Intervention: Rituximab

Indication: the treatment in acute thrombotic thrombocytopaenia purpura (TTP) and elective therapy to prevent TTP relapse (all ages)

URN: 2103

Gateway: 2, Round 1

Programme: Blood and Infection

CRG: Specialised Blood Disorders

Information provided to the Panel

X2 Evidence Reviews (acute and prophylactic) completed by Solutions for Public Health Policy Proposition.
Evidence to Decision Making Summary.
X3 Clinical Priorities Advisory Group (CPAG) Summary reports – acute, prophylactic and a combined report.
Blueteq® Form Patient Impact Report.
Equality and Health Inequalities Assessment (EHIA) Report Policy Working Group Appendix.

This Policy Proposition recommends the routine commissioning of rituximab as treatment in acute thrombotic thrombocytopaenic purpura and elective therapy to prevent TTP relapse. This is an off label use of the medicine. Rituximab has been standard of care in TTP since 2005 however commissioning responsibility was transferred to Specialised Commissioning from April 2020 as a recommendation from the Prescribed Specialised Services Advisory Group. The primary purpose of this proposition is to address inequities through mandating a standardised treatment pathway and this will be supported with a fully commissioned service and a service specification.

The evidence base supporting the proposition was presented to Panel members through evidence reviews for both acute and prophylactic use.

Within the acute evidence review, 6 studies were included. Similar mortality rates were reported in both rituximab groups and control groups. Rituximab was shown to reduce the relapse rate in people with acute TTP during the first two years after treatment but no evidence after that time period. There was no quality of life or functional outcomes information presented.

Within the elective therapy evidence review, 4 studies were included. The studies provided evidence that rituximab as an elective therapy substantially reduces the rate of relapse at up to 38 months follow-up, compared with no rituximab treatment.
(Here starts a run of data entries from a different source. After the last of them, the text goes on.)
(* ===== verification/MetaPlace.v ===== *)
(** Where a page of metadata is: from its chunk in the base table through the
    extents of the metadata area to a block of the volume (get_block_meta_wrapper and
    get_meta_block of src/linux/fs/vdfs4/data.c), and what a mount reads there. *)

From Stdlib Require Import ZArith Lia Bool List.
From stdpp Require Import base list gmap sorting.
From S2P Require Import Prelude Bytes Bitmap FindBit Buffer Rbtree FsmTree Fsm Bnode Snapshot SnapshotDisk SnapshotRep SnapshotCow SnapshotTable SnapshotStep SnapshotSeal SnapshotLoad SnapshotCommit SnapshotAtomic SnapshotTheorems MetaWrite MetaRep MetaFiles MetaSign MetaBio MetaLoop.

Open Scope Z_scope.


Section Place.
Context {area : ZeroArea} {Hfind : FindBit} `{Hpc : PageCache} (g : geom) (Hg : geom_ok g) (Hshift : block_size_shift g = 12) (Hlp : log_blocks_in_page g = 0).

#[local] Abbreviation unit := (unit_of g).

(** The extents of the metadata area map its blocks one to one to blocks of the
    volume outside the tables area, with room for a batch behind each. *)
Record area_ok (e : exsb) : Prop := {
  ar_tbc : 0 <= meta_tbc e < 2 ^ 31;
  ar_block : forall x, 0 <= x < meta_tbc e -> exists b, get_meta_block e x = Val b /\ 0 < b
    /\ 8 * (b + PAGEVEC_SIZE) <= Z.shiftr (bdev_nr_bytes g) SECTOR_SIZE_SHIFT /\ (b < tables_begin g \/ tables_begin g + tables_length g < b);
  ar_inj : forall x y, 0 <= x < meta_tbc e -> 0 <= y < meta_tbc e -> get_meta_block e x = get_meta_block e y -> x = y
}.

Definition meta_page (m : list Z) (ino i : Z) : Prop := is_chunk m (ino, i / unit ino).

(** The block of the metadata area, and of the volume, that holds page [i]. *)
Definition iblk (m : list Z) (ino i : Z) : Z := place m (ino, i / unit ino) + i mod unit ino.
Definition blk (m : list Z) (e : exsb) (ino i : Z) : Z := match get_meta_block e (iblk m ino i) with Val b => b | Err _ => 0 end.

Lemma blocks_unit (ino : Z) : blocks g ino = unit ino.
Proof using Hshift Hlp.
  unfold blocks, order, unit_of; destruct (is_tree ino); [rewrite node_pages, Hshift; f_equal; unfold PAGE_SHIFT; lia|by rewrite Hlp].
Qed.

Lemma iblk_covers (m : list Z) (ino i : Z) : covers g m (ino, i / unit ino) (iblk m ino i).
Proof using Hg Hshift Hlp.
  unfold covers, at_place, iblk; cbn [fst]; rewrite blocks_unit; pose proof (Z.mod_pos_bound i (unit ino) (unit_pos g Hg ino)); lia.
Qed.

Lemma iblk_range (m : list Z) (size ino i : Z) : placed_in g size m -> meta_page m ino i -> 0 <= iblk m ino i < size.
Proof using Hg Hshift Hlp. intros Hp Hi; pose proof (iblk_covers m ino i) as Hc; destruct (pi_in _ _ _ Hp _ Hi) as [H1 H2]; unfold covers, at_place in Hc; lia. Qed.

Lemma iblk_inj (m : list Z) (size ino i ino' i' : Z) :
  placed_in g size m -> meta_page m ino i -> meta_page m ino' i' -> iblk m ino i = iblk m ino' i' -> ino = ino' /\ i = i'.
Proof using Hg Hshift Hlp.
  intros Hp Hi Hi' E; pose proof (iblk_covers m ino i) as Hc; pose proof (iblk_covers m ino' i') as Hc'; rewrite <- E in Hc'.
  destruct (decide ((ino, i / unit ino) = (ino', i' / unit ino'))) as [Eq|N]; [|destruct (pi_apart _ _ _ Hp _ _ Hi Hi' N); unfold covers, at_place in *; lia].
  injection Eq as <- Eq; split; [done|]; unfold iblk in E; rewrite Eq in E; pose proof (unit_pos g Hg ino).
  pose proof (Z.div_mod i (unit ino) ltac:(lia)); pose proof (Z.div_mod i' (unit ino) ltac:(lia)); nia.
Qed.

Lemma blk_some (m : list Z) (e : exsb) (ino i : Z) :
  area_ok e -> placed_in g (meta_tbc e) m -> meta_page m ino i ->
  get_meta_block e (iblk m ino i) = Val (blk m e ino i) /\ 0 < blk m e ino i
  /\ 8 * (blk m e ino i + PAGEVEC_SIZE) <= Z.shiftr (bdev_nr_bytes g) SECTOR_SIZE_SHIFT /\ (blk m e ino i < tables_begin g \/ tables_begin g + tables_length g < blk m e ino i).
Proof using Hg Hshift Hlp.
  intros He Hp Hi; destruct (ar_block _ He _ (iblk_range m _ ino i Hp Hi)) as (b & E & Hb); unfold blk; rewrite E; done.
Qed.

Lemma get_block_ok (m : list Z) (e : exsb) (ino i : Z) :
  base_ok m -> area_ok e -> placed_in g (meta_tbc e) m -> meta_page m ino i -> get_block_meta_wrapper g m e ino i = Ok (Val (blk m e ino i)).
Proof using Hg Hshift Hlp.
  intros Hb He Hp Hi; destruct (blk_some m e ino i He Hp Hi) as (E & B0 & _); pose proof (iblk_range m _ ino i Hp Hi) as Hr; pose proof (ar_tbc _ He) as Ht.
  pose proof Hi as [Hs Hc]; cbn [fst snd] in *; destruct Hs as [Hs1 Hs2]; unfold get_block_meta_wrapper, bug_on; rewrite !(proj2 (Z.ltb_ge _ _)) by done; cbn [orb mbind run_bind].
  unfold vdfs4_get_meta_iblock; rewrite (last_index_ok m Hb) by done; cbn [mbind run_bind]; rewrite (table_index g Hg), (proj2 (Z.ltb_ge _ _)) by lia.
  rewrite (get_table_ok m Hb) by done; cbn [mbind run_bind]; pose proof (place_ok m Hb _ Hi) as Er; cbn [fst snd] in Er; rewrite Er; cbn [mbind run_bind].
  assert ((if is_tree ino then place m (ino, i / unit ino) +64 Z.shiftl (Z.land i (pages_per_node g - 1)) (PAGE_SHIFT - block_size_shift g) else place m (ino, i / unit ino)) = iblk m ino i) as ->.
  { unfold iblk in *; revert Hr; unfold unit_of; destruct (is_tree ino); [|by rewrite Z.mod_1_r, Z.add_0_r]; rewrite Hshift; unfold PAGE_SHIFT; change (12 - 12) with 0; rewrite Z.shiftl_0_r.
    destruct Hg as [_ _ Hn]; rewrite node_pages; replace (2 ^ (log_blocks_in_leb g + block_size_shift g - PAGE_SHIFT) - 1) with (Z.ones (log_blocks_in_leb g + block_size_shift g - PAGE_SHIFT)) by (rewrite Z.ones_equiv; lia).
    rewrite Z.land_ones by lia; intros Hr; apply u64_small; lia. }
  rewrite E; cbn [mbind run_bind]; rewrite (proj2 (Z.eqb_neq _ _)) by lia; done.
Qed.

(** What is read for page [i]. *)
Definition read_meta (m : list Z) (e : exsb) (d : device) (ino i : Z) : option (list Z) :=
  match get_block_meta_wrapper g m e ino i with
  | Ok (Val b) => Some (page_at d (Z.shiftl b (block_size_shift g - SECTOR_SIZE_SHIFT)))
  | _ => None
  end.

Lemma read_meta_ok (m : list Z) (e : exsb) (d : device) (ino i : Z) :
  base_ok m -> area_ok e -> placed_in g (meta_tbc e) m -> meta_page m ino i -> read_meta m e d ino i = Some (page_at d (8 * blk m e ino i)).
Proof using Hg Hshift Hlp. intros Hb He Hp Hi; unfold read_meta; rewrite get_block_ok by done; by rewrite (sector_of g Hshift). Qed.

Lemma read_same (m : list Z) (e e' : exsb) (d : device) (ino i : Z) : meta e' = meta e -> read_meta m e' d ino i = read_meta m e d ino i.
Proof. intros E; unfold read_meta, get_block_meta_wrapper, get_meta_block; by rewrite E. Qed.

End Place.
It was noted that the reported dosing varied widely between the studies.

A question was raised regarding Plasma Exchange (PLEX) and the relationship with this proposition regarding the acute treatment. PLEX is known to be resource intensive and a costly treatment. PLEX was not specifically mentioned in the Population, Indication, Comparator and Outcomes (PICO) Report and hence not included in the evidence reviews.
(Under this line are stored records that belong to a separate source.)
(* ===== verification/MetaCommit.v ===== *)
(** A transaction of metadata: what the driver keeps while it changes pages, and what
    the write of the dirty pages and of the tables leaves on the device
    (vdfs4_sync_metadata of src/linux/fs/vdfs4/data.c). *)

From Stdlib Require Import ZArith Lia Bool List.
From stdpp Require Import base list gmap sorting.
From S2P Require Import Prelude Bytes Bitmap FindBit Buffer Rbtree FsmTree Fsm Bnode Snapshot SnapshotDisk SnapshotRep SnapshotCow SnapshotTable SnapshotStep SnapshotSeal SnapshotLoad SnapshotCommit SnapshotAtomic SnapshotTheorems MetaWrite MetaRep MetaFiles MetaSign MetaBio MetaLoop MetaPlace.

Open Scope Z_scope.

(** ** Tables with other counts *)

Lemma total_shape (m m' : list Z) : same_shape m m' -> total m' = total m.
Proof.
  intros Hsh; unfold total; assert (forall ino, 2 <= ino <= 6 -> cnt m' ino = cnt m ino) as E by (intros ino Hi; apply Hsh; by rewrite special_range).
  rewrite !E by lia; done.
Qed.

Lemma placed_restamped (g : geom) (size : Z) (m m' : list Z) : restamped m m' -> placed_in g size m -> placed_in g size m'.
Proof. intros [R1 R2 R3 R4 R5] Hp; by apply (placed_same g size m m'). Qed.

Lemma snap_same (g : geom) (C : Z -> Prop) (s : maps) (m m' : list Z) :
  base_ok m' -> same_shape m m' -> (forall c, is_chunk m c -> place m' c = place m c) -> snap_ok g C s m -> snap_ok g C s m'.
Proof.
  intros R1 R2 R5 [Hb Hsz Hin Hal Hap Hnx Hsn Hmv Hold]; assert (forall c, is_chunk m' c <-> is_chunk m c) as Hc by (intros c; by apply same_chunk).
  split; auto.
  - intros c Hc1; apply Hc in Hc1; rewrite R5 by done; auto.
  - intros c Hc1; apply Hc in Hc1; rewrite R5 by done; auto.
  - intros c d Hc1 Hd1 N; apply Hc in Hc1, Hd1; rewrite !R5 by done; auto.
  - intros b Hb1; rewrite Hnx by done; split; intros (c & H1 & H2); exists c; rewrite Hc in *; unfold covers in *; rewrite R5 in * by done; done.
  - intros c b Hc1; apply Hc in Hc1; unfold covers; rewrite R5 by done; by apply Hmv.
  - intros c b Hc1; apply Hc in Hc1; unfold covers; rewrite R5 by done; by apply Hold.
Qed.

Definition ask_base (t : tables) : tables :=
  Tables (base_t t) (extended_table t) (iblock t) (sync_count t) (dirty_pages_count t) true (exteneded_table_count t).

Section Commit.
Context {area : ZeroArea} {Hfind : FindBit} `{Hpc : PageCacheLaws} `{Hba : BioAddLaws} (g : geom) (Hg : geom_ok g) (Hd : disk_ok g) (crc32 : list Z -> Z) (bt : btree).
Context (Hcrc : forall l, 0 <= crc32 l < 2 ^ 32) (Hbt : node_size_bytes bt = PAGE_SIZE * pages_per_node g) (Hlp : log_blocks_in_page g = 0).
Context (H60 : Z.shiftr (bdev_nr_bytes g) SECTOR_SIZE_SHIFT < 2 ^ 60) (H19 : 19 <= Z.shiftr (bdev_nr_bytes g) SECTOR_SIZE_SHIFT) (Hpv : pages_per_node g <= PAGEVEC_SIZE).

#[local] Abbreviation page := (page g).
#[local] Abbreviation read_meta := (read_meta g).
#[local] Abbreviation blk := (blk g).
#[local] Abbreviation iblk := (iblk g).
Within the Needs Assessment section of the proposition it outlines information regarding adults however the proposition is for all ages. The treatment is licenced in adults and now has a licence in children for haematological cancers. However, this is only for 2 years and above therefore below 2 years of age should be an exclusion criterion.

EHIA – no additional comments received.

Patient Impact Report – no additional comments received.

Recommendation

Clinical Panel recommends that this proposition progresses as proposed, addressing the amendments required and with Clinical Panel Chair’s sign off of those amendments.
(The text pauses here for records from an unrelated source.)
(** X21.  The groups split the input by item: the numbers of input trades
    of the groups' items add up to the number of input trades, and the
    counts the groups' headers show add up to no more. *)
Theorem groups_split_input (cfg : Offsets) (now : Z) (tol : number) (allTrades : list Trade) :
  ownItems allTrades ->
  list_sum (map (fun e : string * Group => List.length (tradesOf (fst e) allTrades))
                (snd (classifyAndGroupTrades cfg now tol allTrades)))
  = List.length allTrades /\
  (list_sum (map (fun e : string * Group => Components.totalTrades (snd e))
                 (snd (classifyAndGroupTrades cfg now tol allTrades)))
   <= List.length allTrades)%nat.
Proof.
  intros _.
  assert (Hsum : list_sum (map (fun e : string * Group =>
                                  List.length (tradesOf (fst e) allTrades))
                               (snd (classifyAndGroupTrades cfg now tol allTrades)))
                 = List.length allTrades).
  { rewrite <- (tradesOf_sum (OrderedMap.keys (snd (classifyAndGroupTrades cfg now tol allTrades)))
                  allTrades).
    - unfold OrderedMap.keys. now rewrite map_map.
    - apply keys_NoDup_classify.
    - intros t Ht. apply classify_key_iff. now exists t. }
  split; [exact Hsum|]. rewrite <- Hsum.
  apply list_sum_le. eapply Forall_impl; [|apply classify_entries].
  intros [i g] ->. cbn [fst snd].
  unfold Components.totalTrades, groupOf. cbn [winners breakeven losers].
  pose proof (group_lengths tol i allTrades) as Hl.
  pose proof (Permutation_length (bucket_sorted_perm cfg now (isWinner tol) i allTrades)) as H1.
  pose proof (Permutation_length (bucket_sorted_perm cfg now (isBreakeven tol) i allTrades))
    as H2.
  pose proof (Permutation_length (bucket_sorted_perm cfg now (isLoser tol) i allTrades)) as H3.
  assert (Hd : (List.length (dedupWinners cfg now
                               (bucket (isWinner tol) i (sortedTrades cfg now allTrades)))
                <= List.length (bucket (isWinner tol) i (sortedTrades cfg now allTrades)))%nat).
  { rewrite dedupWinners_length. unfold distinctKeys.
    rewrite <- (length_map winnerKey (bucket _ _ _)).
    apply NoDup_incl_length; [apply NoDup_nodup|]. intros k Hk. now apply nodup_In in Hk. }
  lia.
Qed.

Lemma groups_split_input_witness :
  list_sum (map (fun e : string * Group =>
                   List.length (tradesOf (fst e) [tradeA; tradeB; tradeC]))
                (snd (classifyAndGroupTrades constants 0 zero [tradeA; tradeB; tradeC])))
  = List.length [tradeA; tradeB; tradeC] /\
  (list_sum (map (fun e : string * Group => Components.totalTrades (snd e))
                 (snd (classifyAndGroupTrades constants 0 zero [tradeA; tradeB; tradeC])))
   <= List.length [tradeA; tradeB; tradeC])%nat.
Proof.
  apply (groups_split_input constants 0 zero [tradeA; tradeB; tradeC]).
  repeat constructor.
Defined.

(** * The dictionary, the clock and the order of the winners *)

Import ObjectSemantics.

(** ** Items that are inherited names *)

Section ObjectFacts.
Variable tol : number.

Lemma keys_set_incl {V : Type} (k x : string) (v : V) (m : OrderedMap.t V) :
  In x (OrderedMap.keys (OrderedMap.set k v m)) -> x = k \/ In x (OrderedMap.keys m).
Proof.
  rewrite keys_set. destruct (OrderedMap.get k m); [now right|].
  intros H. apply in_app_iff in H. destruct H as [H | [<- | []]]; [now right | now left].
Qed.

Lemma keys_bucketTrade (m : GroupedTrades) (t : Trade) (x : string) :
  In x (OrderedMap.keys (bucketTrade tol m t)) -> x = item t \/ In x (OrderedMap.keys m).
Proof.
  unfold bucketTrade.
  set (m' := match OrderedMap.get (item t) m with
             | Some _ => m
             | None => OrderedMap.set (item t) emptyGroup m
             end).
  assert (Hm' : In x (OrderedMap.keys m') -> x = item t \/ In x (OrderedMap.keys m)).
  { unfold m'. destruct (OrderedMap.get (item t) m); [now right | apply keys_set_incl]. }
  intros H.
  repeat match type of H with
         | context [if ?b then _ else _] => destruct b
         end;
    apply keys_set_incl in H; destruct H as [H | H]; auto.
Qed.

(** The loop on the object runs through exactly when no item is an
    inherited name, and then it is the loop on the entries. *)
Lemma bucketTradesOrThrow_spec (l : list Trade) : forall m : GroupedTrades,
  Forall (fun k => existsb (String.eqb k) inheritedNames = false) (OrderedMap.keys m) ->
  bucketTradesOrThrow tol m l
  = if forallb ownItem l then Some (fold_left (bucketTrade tol) l m) else None.
Proof.
  induction l as [|t l IH]; intros m Hm; [reflexivity|].
  cbn [bucketTradesOrThrow forallb fold_left]. unfold bucketTradeOrThrow, getProperty.
  assert (Hnext : ownItem t = true ->
                  Forall (fun k => existsb (String.eqb k) inheritedNames = false)
                         (OrderedMap.keys (bucketTrade tol m t))).
  { intros Ht. apply Forall_forall. intros x Hx.
    destruct (keys_bucketTrade m t x Hx) as [-> | Hin].
    - unfold ownItem in Ht. now apply negb_true_iff in Ht.
    - exact (proj1 (Forall_forall _ _) Hm x Hin). }
  destruct (OrderedMap.get (item t) m) as [g|] eqn:Eg.
  - assert (Ht : ownItem t = true).
    { unfold ownItem. apply negb_true_iff.
      exact (proj1 (Forall_forall _ _) Hm _ (get_Some_keys _ _ _ Eg)). }
    rewrite Ht. cbn [andb]. exact (IH _ (Hnext Ht)).
  - unfold ownItem at 1. destruct (existsb (String.eqb (item t)) inheritedNames) eqn:Ei.
    + reflexivity.
    + cbn [negb andb]. apply IH, Hnext. unfold ownItem. now rewrite Ei.
Qed.

Lemma forallb_perm {A : Type} (f : A -> bool) (l l' : list A) :
  Permutation l l' -> forallb f l = forallb f l'.
Proof.
  intros H. destruct (forallb f l) eqn:E, (forallb f l') eqn:E'; try reflexivity.
  - rewrite forallb_forall in E. rewrite <- E'. symmetry. apply forallb_forall.
    intros x Hx. apply E. exact (Permutation_in _ (Permutation_sym H) Hx).
  - rewrite forallb_forall in E'. rewrite <- E. apply forallb_forall.
    intros x Hx. apply E'. exact (Permutation_in _ H Hx).
Qed.

Lemma ownItems_forallb (l : list Trade) : ownItems l <-> forallb ownItem l = true.
Proof. unfold ownItems. rewrite forallb_forall, Forall_forall. reflexivity. Qed.

(** The call throws exactly when an item is an inherited name; when it
    does not, it returns the mapping of the loop on the entries. *)
Lemma classify_or_throw (cfg : Offsets) (now : Z) (l : list Trade) :
  classifyAndGroupTradesOrThrow cfg now tol l
  = (sortedTrades cfg now l,
     if forallb ownItem l then Some (snd (classifyAndGroupTrades cfg now tol l)) else None).
Proof.
  unfold classifyAndGroupTradesOrThrow, classifyAndGroupTrades, sortedTrades, bucketTrades.
  cbn [snd]. f_equal.
  rewrite bucketTradesOrThrow_spec by constructor.
  rewrite (forallb_perm ownItem _ l (sort_perm _ l)).
  now destruct (forallb ownItem l).
Qed.

End ObjectFacts.

(** ** The clock *)

Section ClockFacts.
Variable cfg : Offsets.

Lemma parse_clock_free (now now' : Z) (s : string) :
  containsTimestamp s -> parseMT4DateToUTC cfg now s = parseMT4DateToUTC cfg now' s.
Proof.
  intros Hc. unfold parseMT4DateToUTC.
  destruct (regexMatch s) eqn:E; [reflexivity|].
  apply regexMatch_None_iff in E. contradiction.
Qed.

(** On open times that hold a timestamp the comparator gives one value
    whatever the clock shows at its two readings. *)
Lemma comparator_clock_free (now nowA nowB : Z) (a b : Trade) :
  containsTimestamp (openTimeRaw a) -> containsTimestamp (openTimeRaw b) ->
  byOpenTimeAt cfg nowA nowB a b = byOpenTime cfg now a b.
Proof.
  intros Ha Hb. unfold byOpenTimeAt, byOpenTime.
  now rewrite (parse_clock_free nowA now _ Ha), (parse_clock_free nowB now _ Hb).
Qed.

Lemma insert_ext_in {A : Type} (c c' : A -> A -> option Z) (x : A) (l : list A) :
  (forall y, In y l -> c x y = c' x y) -> JSArray.insert c x l = JSArray.insert c' x l.
Proof.
  induction l as [|y l IH]; intros H; [reflexivity|].
  cbn [JSArray.insert]. unfold JSArray.sortsAfter. rewrite (H y (or_introl eq_refl)).
  rewrite IH by (intros z Hz; apply H; now right). reflexivity.
Qed.

Lemma sort_ext_in {A : Type} (c c' : A -> A -> option Z) (l : list A) :
  (forall x y, In x l -> In y l -> c x y = c' x y) -> JSArray.sort c l = JSArray.sort c' l.
Proof.
  induction l as [|x l IH]; intros H; [reflexivity|].
  cbn [JSArray.sort]. rewrite IH by (intros a b Ha Hb; apply H; now right).
  apply insert_ext_in. intros y Hy. apply H; [now left|]. right.
  exact (Permutation_in _ (sort_perm c' l) Hy).
Qed.

Lemma byOpenTime_clock_free (now now' : Z) (l : list Trade) :
  timestamped l ->
  forall x y, In x l -> In y l -> byOpenTime cfg now x y = byOpenTime cfg now' x y.
Proof.
  intros Hl x y Hx Hy. unfold timestamped in Hl. rewrite Forall_forall in Hl.
  rewrite <- (comparator_clock_free now now' now' x y (Hl x Hx) (Hl y Hy)).
  unfold byOpenTimeAt, byOpenTime.
  now rewrite (parse_clock_free now' now _ (Hl x Hx)).
Qed.

Lemma sortedTrades_clock_free (now now' : Z) (l : list Trade) :
  timestamped l -> sortedTrades cfg now l = sortedTrades cfg now' l.
Proof. intros Hl. apply sort_ext_in, byOpenTime_clock_free, Hl. Qed.

Lemma dedupWinners_clock_free (now now' : Z) (W : list Trade) :
  timestamped W -> dedupWinners cfg now W = dedupWinners cfg now' W.
Proof.
  intros HW. unfold dedupWinners. apply sort_ext_in, byOpenTime_clock_free.
  apply Forall_forall. intros u Hu.
  destruct (dedup_keyedBy W) as (Hnd & _ & Hget).
  unfold OrderedMap.values in Hu. apply in_map_iff in Hu. destruct Hu as ([k v] & <- & Hin).
  apply (In_get _ _ _ Hnd) in Hin.
  exact (proj1 (Forall_forall _ _) HW _ (proj2 (Hget k v Hin))).
Qed.

Lemma timestamped_perm (l l' : list Trade) :
  Permutation l l' -> timestamped l -> timestamped l'.
Proof. intros H. unfold timestamped. now apply Permutation_Forall. Qed.

Lemma timestamped_filter (p : Trade -> bool) (l : list Trade) :
  timestamped l -> timestamped (filter p l).
Proof.
  unfold timestamped. rewrite !Forall_forall. intros H x Hx.
  apply filter_In in Hx. now apply H.
Qed.

(** On open times that hold a timestamp the call does not depend on the
    clock. *)
Lemma classify_clock_free (now now' : Z) (tol : number) (l : list Trade) :
  timestamped l ->
  classifyAndGroupTrades cfg now tol l = classifyAndGroupTrades cfg now' tol l.
Proof.
  intros Hl. unfold classifyAndGroupTrades.
  pose proof (sortedTrades_clock_free now now' l Hl) as ES. unfold sortedTrades in ES.
  rewrite <- ES. f_equal.
  unfold dedupGroups. apply map_ext_in. intros [i g] Hin.
  pose proof (proj1 (Forall_forall _ _) (bucketTrades_entries tol _) _ Hin) as Eg.
  cbn [fst snd] in *. f_equal. f_equal. subst g. cbn [bucketsOf winners].
  apply dedupWinners_clock_free, timestamped_filter.
  exact (timestamped_perm _ _ (Permutation_sym (sort_perm _ l)) Hl).
Qed.

End ClockFacts.

(** ** The order of the deduplication map *)

Section FirstOccurrences.

Lemma firstOccurrences_incl (l : list Trade) (x : Trade) :
  In x (firstOccurrences l) -> In x l.
Proof.
  induction l as [|t l IH]; [intros []|]. cbn [firstOccurrences].
  intros [<- | H]; [now left|]. right. apply IH. now apply filter_In in H.
Qed.

Lemma firstOccurrences_snoc (l : list Trade) (t : Trade) :
  firstOccurrences (l ++ [t])
  = (firstOccurrences l
     ++ if existsb (String.eqb (winnerKey t)) (map winnerKey l) then [] else [t])%list.
Proof.
  induction l as [|x l IH]; [reflexivity|].
  rewrite <- app_comm_cons. cbn [firstOccurrences map existsb]. rewrite IH, filter_app.
  rewrite <- app_comm_cons. f_equal. f_equal.
  destruct (String.eqb (winnerKey t) (winnerKey x)) eqn:E; cbn [orb].
  - destruct (existsb _ _); [reflexivity|]. cbn [filter]. now rewrite E.
  - destruct (existsb _ _); [reflexivity|]. cbn [filter]. now rewrite E.
Qed.

Lemma existsb_key (k : string) (ks : list string) :
  existsb (String.eqb k) ks = true <-> In k ks.
Proof.
  rewrite existsb_exists. split.
  - intros (x & Hx & E). apply String.eqb_eq in E. now subst.
  - intros H. exists k. split; [exact H | apply String.eqb_refl].
Qed.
Why the panel made these recommendations

The Panel considered that the evidence base supported the proposition.

Documentation amendments required

Policy Proposition:

  • Page 4 in Current Treatments section there is a typo – ‘nanobody’. This should be ‘antibody’.
  • Clarification required over the dosing description as currently confusing – 375mg/m2 stated in one section then 375m/2 in another.
  • Page 7 – dosing also needs to be described better regarding ongoing use. Pg. 7 – a ‘flat 5mg weekly’ needs rewording so clear what is meant. Also, the low dose range is not specific and could be more defined.
  • Page 8 – dark blue box in acute treatment pathway flow diagram – should this be rituximab plus standard of care? Needs checking.
  • Page 9 – elective pathway flow diagram. Within the central triangle are 3 broad indications – the criteria need more explanation.
  • Page 9 – dark blue box states start treatment urgently which seems to go against being elective. Clarification required.
  • Impact on PLEX – it is plasma exchange sparing in acute episodes, but the proposition doesn’t state this and so should be included.

Blueteq® form:

  • The percentages used in section 1 differ to that stated in the proposition and therefore needs checking.

Declarations of Interest of Panel Members: One member who has treated patients with PLEX.

Panel Chair: Anthony Kessel, Clinical Director, National Clinical Policy Team, Specialised Services

Post Panel Note

PoC post panel note:

The recommendations made by panel have been reflected within the policy proposition by the clinical fellow on 23 November 2021.